De ondergetekenden stellen het volgende amendement voor:
Na artikel I wordt een artikel ingevoegd, luidende:
ARTIKEL IA
Aan artikel 67, eerste lid, van het Wetboek van Strafvordering wordt een onderdeel
toegevoegd, luidende:
-
d. een misdrijf omschreven in artikel 197 van het Wetboek van Strafrecht, voor zover
de verdenking betrekking heeft op een ongewenstverklaring op grond van artikel 67,
eerste lid, onderdeel c, van de Vreemdelingenwet 2000.
Toelichting
Dit amendement regelt dat een bevel tot voorlopige hechtenis kan worden gegeven ingeval
van een verdenking van een vreemdeling die in Nederland verblijft van het feit dat
hij weet of ernstige reden heeft te vermoeden dat hij tot ongewenste vreemdeling is
verklaard op grond van artikel 67, eerste lid, onderdeel c, van de Vreemdelingenwet
2000.
Ter nadere toelichting moge het volgende dienen:
Met onderhavig wetsvoorstel kan de Minister van Veiligheid en Justitie (hierna: de
Minister), indien hij besluit tot intrekking van het Nederlanderschap van een persoon
die zich heeft aangesloten bij een terroristische organisatie, betrokkene ook tot
ongewenst vreemdeling verklaren. Het wetsvoorstel bevat derhalve een preventieve maatregel,
gericht op het voorkomen van terugkeer van uitgereisde jihadstrijders.
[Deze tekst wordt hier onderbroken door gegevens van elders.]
(** * data_cleaner.py: column-name sanitizer, type classifier, caster, pipeline

    A shallow embedding of [src/data_cleaner.py] (and of the call made by
    [src/main.py]), with the Python and polars primitives it relies on. *)

From Stdlib Require Import ZArith QArith Lia Ascii String DecimalString Floats Uint63.
From stdpp Require Import base list gmap strings.

Close Scope Q_scope.
Local Open Scope nat_scope.
Set Warnings "-clear-no-such-hyp,-inexact-float".

(** ** Python strings

    A Python [str] is a sequence of Unicode code points. *)

Definition codepoint := N.
Bind Scope N_scope with codepoint.
Definition str := list codepoint.

(** ASCII literals of the source, written as Rocq strings. *)
Definition py (s : string) : str :=
  map N_of_ascii (list_ascii_of_string s).

Definition in_range (lo hi c : N) : bool := ((lo <=? c) && (c <=? hi))%N.

Definition ascii_isdigit (c : codepoint) : bool := in_range 48 57 c.
Definition ascii_isupper (c : codepoint) : bool := in_range 65 90 c.
Definition ascii_islower (c : codepoint) : bool := in_range 97 122 c.
Definition ascii_isalnum (c : codepoint) : bool :=
  ascii_isdigit c || ascii_isupper c || ascii_islower c.
(** [str.isspace] on ASCII: TAB, LF, VT, FF, CR, the separators
    U+001C..U+001F and SPACE. *)
Definition ascii_isspace (c : codepoint) : bool :=
  in_range 9 13 c || in_range 28 32 c.
Definition ascii_lower (c : codepoint) : codepoint :=
  if ascii_isupper c then (c + 32)%N else c.

Definition underscore : codepoint := 95%N.
Definition is_underscore (c : codepoint) : bool := (c =? underscore)%N.

(** The Unicode character database as Python sees it. The tables themselves
    are not part of the repository; the fields are the predicates the source
    reaches through [str.strip], [\w], [str.isdigit], [int], [float] and
    [str.lower], and the laws fix them on the ASCII range. *)
Class Unicode := {
  isspace : codepoint → bool;
  isalnum : codepoint → bool;
  isdigit : codepoint → bool;
  isdecimal : codepoint → bool;
  lower : str → str;
  isspace_ascii : ∀ c, (c < 128)%N → isspace c = ascii_isspace c;
  isalnum_ascii : ∀ c, (c < 128)%N → isalnum c = ascii_isalnum c;
  isdigit_ascii : ∀ c, (c < 128)%N → isdigit c = ascii_isdigit c;
  isdecimal_ascii : ∀ c, (c < 128)%N → isdecimal c = ascii_isdigit c;
  lower_ascii : ∀ s, Forall (λ c, (c < 128)%N) s → lower s = map ascii_lower s
}.

(** What the case mapping and the classes of the database are taken to
    satisfy beyond ASCII: a letter or digit is no whitespace; lowercasing
    twice is lowercasing once; the underscore is its own lowercase whatever
    surrounds it (it is neither cased nor case-ignorable, so it also bounds
    the context of the final-sigma rule), no other character lowercases to
    one, and no character lowercases to nothing. *)
Class UnicodeCase `{Unicode} : Prop := {
  isalnum_not_space : ∀ c, isalnum c = true → isspace c = false;
  lower_idemp : ∀ s, lower (lower s) = lower s;
  lower_underscore : ∀ a b,
    lower (a ++ underscore :: b) = lower a ++ underscore :: lower b;
  lower_no_underscore : ∀ s, underscore ∉ s → underscore ∉ lower s;
  lower_nil : ∀ s, lower s = [] → s = []
}.

(** [s.lstrip(chars)], [s.rstrip(chars)], [s.strip(chars)] for a character
    class [p]. *)
Fixpoint lstrip_by (p : codepoint → bool) (s : str) : str :=
  match s with
  | [] => []
  | c :: t => if p c then lstrip_by p t else s
  end.

Definition rstrip_by (p : codepoint → bool) (s : str) : str :=
  reverse (lstrip_by p (reverse s)).

Definition strip_by (p : codepoint → bool) (s : str) : str :=
  rstrip_by p (lstrip_by p s).

(** [s.replace(old, '')] for a one-character [old]. *)
Definition remove_char (old : codepoint) (s : str) : str :=
  filter (λ c, c ≠ old) s.

(** ** Regular expressions

    Character-class regular expressions with a derivative matcher, used for
    full matches ([^...$], the [int] and [float] literal grammars). *)

Inductive regex :=
  | Void
  | Eps
  | Chr (p : codepoint → bool)
  | Alt (r1 r2 : regex)
  | Cat (r1 r2 : regex)
  | Star (r : regex).

Definition Opt (r : regex) : regex := Alt Eps r.
Definition Plus (r : regex) : regex := Cat r (Star r).
Definition Lit (c : codepoint) : regex := Chr (λ x, (x =? c)%N).
(** A letter in either case. *)
Definition Ci (c : codepoint) : regex :=
  Chr (λ x, (ascii_lower x =? c)%N).
Definition Word (cs : str) : regex := foldr (λ c r, Cat (Ci c) r) Eps cs.

Inductive Matches : regex → str → Prop :=
  | MEps : Matches Eps []
  | MChr p c : p c = true → Matches (Chr p) [c]
  | MAltL r1 r2 s : Matches r1 s → Matches (Alt r1 r2) s
  | MAltR r1 r2 s : Matches r2 s → Matches (Alt r1 r2) s
  | MCat r1 r2 s1 s2 : Matches r1 s1 → Matches r2 s2 → Matches (Cat r1 r2) (s1 ++ s2)
  | MStar0 r : Matches (Star r) []
  | MStarS r s1 s2 : Matches r s1 → Matches (Star r) s2 → Matches (Star r) (s1 ++ s2).

Fixpoint nullable (r : regex) : bool :=
  match r with
  | Void => false
  | Eps => true
  | Chr _ => false
  | Alt r1 r2 => nullable r1 || nullable r2
  | Cat r1 r2 => nullable r1 && nullable r2
  | Star _ => true
  end.

Fixpoint deriv (c : codepoint) (r : regex) : regex :=
  match r with
  | Void => Void
  | Eps => Void
  | Chr p => if p c then Eps else Void
  | Alt r1 r2 => Alt (deriv c r1) (deriv c r2)
  | Cat r1 r2 =>
      if nullable r1 then Alt (Cat (deriv c r1) r2) (deriv c r2)
      else Cat (deriv c r1) r2
  | Star r1 => Cat (deriv c r1) (Star r1)
  end.
(* ===== verification/Prelude.v ===== *)
(** * Roc Toolkit: a verification development

    Roc streams audio over an unreliable network.  A sender cuts the audio into RTP
    packets, numbers them, adds forward error correction (FEC) packets and may spread them
    in time; a receiver sorts them, repairs what was lost and plays them back; both
    exchange RTCP reports.  This library models the protocol and data-structure core of the
    C++ implementation (src/internal_modules) as Rocq functions, one file per component,
    and proves what makes each component correct.

    ** How the parts interact

    - Outgoing media: audio::Packetizer (frame encoder, rtp::Sequencer) -> fec::Writer
      (block encoder) -> packet::Interleaver -> packet::Shipper, which runs the composer
      chain (RTP, FECFRAME) and writes.
    - Incoming media: parser chain -> packet::Router (one route per stream) ->
      packet::SortedQueue -> rtp::Filter -> packet::DelayedReader -> fec::Reader (block
      decoder) -> rtp::TimestampInjector -> audio::Depacketizer (frame decoder), with
      rtp::LinkMeter measuring the link.
    - Control: rtcp::Communicator takes received compound packets apart with the traversers
      and tells rtcp::Reporter, and asks the reporter for blocks and packs them with the
      builder; the reporter keeps the streams and the addresses and talks to the pipeline
      through rtcp::IParticipant.
    - Below: packets own a buffer and slices of it; lists and hash maps are intrusive;
      headers are packed structs read through byte-order conversions; strings are built by
      string builders over static or growing buffers.

    A component that calls another through a C++ interface (IWriter, IReader, IComposer,
    IBlockEncoder, IBlockDecoder, IFrameEncoder, IFrameDecoder, IParticipant, the reporter)
    is parametrised by a type class, and its theorems are proved for every instance that
    keeps the interface's contract.  rtcp::Reporter discharges the reporter's contract, the
    PCM codecs those of the frame encoder and decoder, packet::Queue those of reader and
    writer.

    ** Conventions

    A w-bit integer is a [Z] and every conversion and wrap-around is written out
    ([wrap_u], [wrap_s]).  [roc_panic] and accesses that have no behaviour in C++ (NULL, out
    of range, signed overflow) are the value [Panic]; a theorem that the result is [Ok]
    therefore excludes both.  Only the sums and differences of times that the RTCP reporter
    and the depacketizer make with remote timestamps, and the packetizer with those of
    frames, wrap, as they do on the supported targets.  Recoverable failures are the
    source's own status codes and booleans.  Allocations succeed or fail as told by a
    parameter.  Methods that thread a state and may panic are written in a small monad
    (RtcpReporter.v) and verified with weakest preconditions (RtcpReporterInv.v).

    A [float] is a rational number that every operation rounds to 24 significant bits
    (Float32.v), but for raw samples, which are the bits of an IEEE 754 number
    (PcmFormat.v).

    Loops that are not structural take fuel and return [Ok None] when it runs out; every
    theorem about such a loop shows that the fuel it gives is enough: the length of the
    packet for the RTCP traversers, the capacity of the queue for moving statistics, the
    number of streams and of halvings of the stream limit for report generation, 128 for the
    digits of a 64-bit number.  The loops of the reporter, the packetizer and the depacketizer return
    [Panic] when their fuel runs out: twice the number of streams for the timeouts, a
    parameter [attempts] for the choice of a new SSRC, the number of samples of a frame that
    is written, and for a frame that is read more than the number of packets that wait.
    [Ok None] is otherwise used only to state that a loop does not end: the theorem then
    holds for every fuel.

    A call on a structure shared by threads is a sequence of single accesses to its memory,
    with the position in the call as a value of an inductive type.  One step performs one
    access of one thread; a list of steps is an execution, and theorems hold for all lists.
    Memory is sequentially consistent.

    ** Files, sources and theorems

    Packets and their wire format.
    - Units.v: roc_packet/units.h.  C35: comparison of wrapping sequence numbers.
    - Ntp.v: roc_packet/ntp.cpp.
    - Float32.v: roc_packet/units.cpp.
    - Bytes.v: roc_core/endian_ops, endian.h, with network byte order on either host.
    - Slice.v: roc_core/slice.h.
    - Packet.v: roc_packet/packet.cpp, rtp.cpp, fec.cpp.  RtpHeaders.v, FecHeaders.v:
      roc_rtp/headers.h, roc_fec/headers.h.
    - Compose.v, Wire.v: roc_rtp/composer.cpp, parser.cpp, roc_fec/composer.h, parser.h.
      C1, C2, C3: composing and parsing
      round trips for RTP, FECFRAME source and repair packets, against a specification of the
      wire format; C4: parsing arbitrary bytes is safe.

    The media path.
    - Io.v: IReader, IWriter, roc_packet/queue.cpp.  SortedQueue.v: sorted_queue.cpp.
      C5, C29: the jitter buffer delivers each packet once and in order.
    - FastRandom.v, Interleaver.v: roc_core/fast_random.cpp, roc_packet/interleaver.cpp.
      C30: no packet is lost by interleaving.
    - DelayedReader.v: delayed_reader.cpp.  C31: where reading starts.
    - Router.v: router.cpp, shipper.cpp.  C26: streams are kept apart.
    - RtpStream.v: roc_rtp/sequencer.cpp, identity.cpp, filter.cpp, link_meter.cpp,
      timestamp_extractor.cpp, timestamp_injector.cpp.  C27: numbered packets
      pass the filter; C28: what passes is one stream.
    - FecReader.v, FecReaderSafe.v: roc_fec/reader.cpp.  C6: over the RTP
      parser packets come out in stream order, and only a block with a restored packet can
      make a read panic; C36: a repair packet without block
      length, which the former excludes, makes it panic.
    - FecWriter.v, FecWriterStream.v: roc_fec/writer.cpp.  C7: what is sent is the
      specified stream of blocks.

    Audio.
    - ChannelSet.v, ChannelSetRefines.v: roc_audio/channel_set.cpp, channel_defs.h.
      C25: the words and the cached index are a set of channels.
    - PcmFormat.v, PcmFormatCorrect.v: pcm_format.cpp.
      C23: what a mapping does to a buffer; C24: widening loses
      nothing, both for whole bytes; C38: packed samples are
      misread.
    - SampleSpec.v: sample_spec.cpp, sample_format.h.
    - Frame.v: frame.cpp, iframe_encoder.h, iframe_decoder.h, with the contracts of codecs.
      PcmCodec.v, PcmCodecOk.v: pcm_mapper.cpp, pcm_encoder.cpp, pcm_decoder.cpp, which keep
      them.
    - Packetizer.v, PacketizerStream.v: packetizer.cpp.  C10: packets
      carry the samples that are written.
    - Depacketizer.v, DepacketizerStream.v: depacketizer.cpp.  C9:
      frames play the packets at their positions in the stream, whatever arrives when.
    - AudioStreaming.v: both ends together.  C8: samples arrive as the format keeps
      them.

    Concurrent data.
    - MpscQueue.v, MpscQueueFifo.v: roc_core/mpsc_queue_impl.cpp, mpsc_queue.h.
      C19: every interleaving of the calls behaves as a sequential
      queue; C33: the consumer does not get stuck.
    - Seqlock.v, SeqlockSafe.v: roc_core/seqlock_impl.cpp, seqlock.h.  C20:
      loads are whole values and the latest ones.
    - SpscRingBuffer.v, SpscRingBufferFifo.v: roc_core/spsc_byte_buffer.cpp,
      spsc_ring_buffer.h.  C21: the buffer is a bounded queue;
      C40: except when its positions wrap.

    Containers.
    - Ring.v, IntrusiveList.v: roc_core/list_impl.cpp, list.h.  C22: the pointers implement
      a sequence.
    - Hashmap.v, HashmapSafe.v, HashmapRefines.v: roc_core/hashmap_impl.cpp, hashmap.h.
      C18: the map with incremental rehashing implements an ordered map, but
      for the insertions that panic because the rehashing has stalled.
    - RingQueue.v: roc_core/ring_queue.h.  C34: the ring is a bounded deque of one element
      less than its capacity.
    - MovStats.v, MovStatsWindow.v: roc_core/mov_stats.h.  C32: the incremental statistics
      are those of the window, unless a sample is 0 before it is full.
    - Strings.v: roc_core/array.h, string_buffer.cpp, string_builder.cpp.
    - Pct.v: roc_address/pct.cpp.

    RTCP.
    - RtcpNtp.v: roc_rtcp/ntp.cpp.
      RtcpHeaders.v: roc_rtcp/headers.h.
    - RtcpTraverser.v, RtcpTraverserSafe.v: traverser.cpp, xr_traverser.cpp,
      sdes_traverser.cpp, bye_traverser.cpp.
    - RtcpBuilder.v, RtcpWire.v, RtcpBuilderEncodes.v, RtcpBuilderCorrect.v: builder.cpp.
      C15: the builder writes the encoding of the compound packet or reports that it does
      not fit.
    - RtcpCommunicator.v, RtcpProcessingSafe.v: communicator.cpp, composer.cpp, parser.cpp.
      C13: arbitrary received bytes are processed without panic, out-of-bounds access or
      endless loop.
    - RtcpRecorder.v, RtcpDecodes.v, RtcpRoundtrip.v.  C14: what the builder encodes the
      communicator reports back; C39: a padded report that is misread.
    - RtcpGenerate.v, RtcpGenerateSafe.v, RtcpGenerateLive.v, RtcpGenerateStuck.v:
      communicator.cpp.  C16: every stream of every destination is
      reported once, in order; C37: when generation does not end.
    - RtcpEstimators.v: rtt_estimator.cpp, loss_estimator.cpp, packet_counter.cpp.
    - RtcpReporter.v: reporter.cpp, reports.h, iparticipant.h.  RtcpReporterInv.v: the
      invariant, the contract of the participant, the program logic.  RtcpReporterOps.v,
      RtcpReporterProcess.v, RtcpReporterIndex.v, RtcpReporterGenerate.v: what each method
      does to the invariant.  RtcpReporterSession.v: communicator and reporter together.
      C11: no sequence of datagrams stops them; C12:
      a round of reports covers the index.  The hash maps are lists here and finite maps in
      the session router; where core::Hashmap would panic because its rehashing has stalled,
      these models panic if a parameter (the type [grant] below) says that it has, and the
      theorems name its absence as a hypothesis.

    Receiver sessions.
    - SessionRouter.v, SessionRouterSafe.v: roc_pipeline/receiver_session_router.cpp.  C17:
      the four maps and the routes agree in every reachable state, no allowed operation
      panics, and successful operations have their effect.
    - SessionRouterPanic.v: what the condition on the operations excludes: an SSRC
      without session that changes its CNAME makes the router panic.

    ** Not modelled

    - Code outside the repository (OpenFEC, libuv, sound libraries) and the thin layers over
      it: fec codecs, roc_netio, roc_sndio, target_* directories.
    - Floating-point signal processing in roc_audio (resamplers, frequency estimator,
      latency tuner, mixer, channel mapper, watchdog), and mov_var.
    - Generated tables (channel_tables.cpp, the names of the formats in pcm_format.cpp) and
      the Ragel grammars of the parsers (files with the extension .rl).
    - Weak memory orders, mutexes and threads (roc_ctl, timers), and the
      assembly of pipelines in roc_pipeline, roc_node and the public API beyond what is
      listed above.
    - Logging and printing. *)

From stdpp Require Export base tactics numbers option list relations.
From Stdlib Require Export ZArith Lia Bool.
Het valt echter niet uit te sluiten dat betrokkene toch in staat is terug te keren
naar Nederland. In dat geval is hij vanwege de ongewenstverklaring strafbaar op grond
van artikel 197 van het Wetboek van Strafrecht. Gelet op het onrechtmatig verblijf
en het belang van de nationale veiligheid ligt vreemdelingenbewaring conform artikel
59 van de Vreemdelingenwet 2000 voor de hand; hierbij geldt echter wel de eis dat
zicht is op uitzetting. Het is evenwel niet ondenkbaar dat uitzetting naar het land
van de (overgebleven) nationaliteit in de praktijk voor problemen zal zorgen. Gelet
op de strenge toets die ook de bestuursrechter hanteert bij toepassing van vreemdelingenbewaring
loopt de samenleving aldus het risico dat deze vreemdelingenbewaring moet worden opgeheven.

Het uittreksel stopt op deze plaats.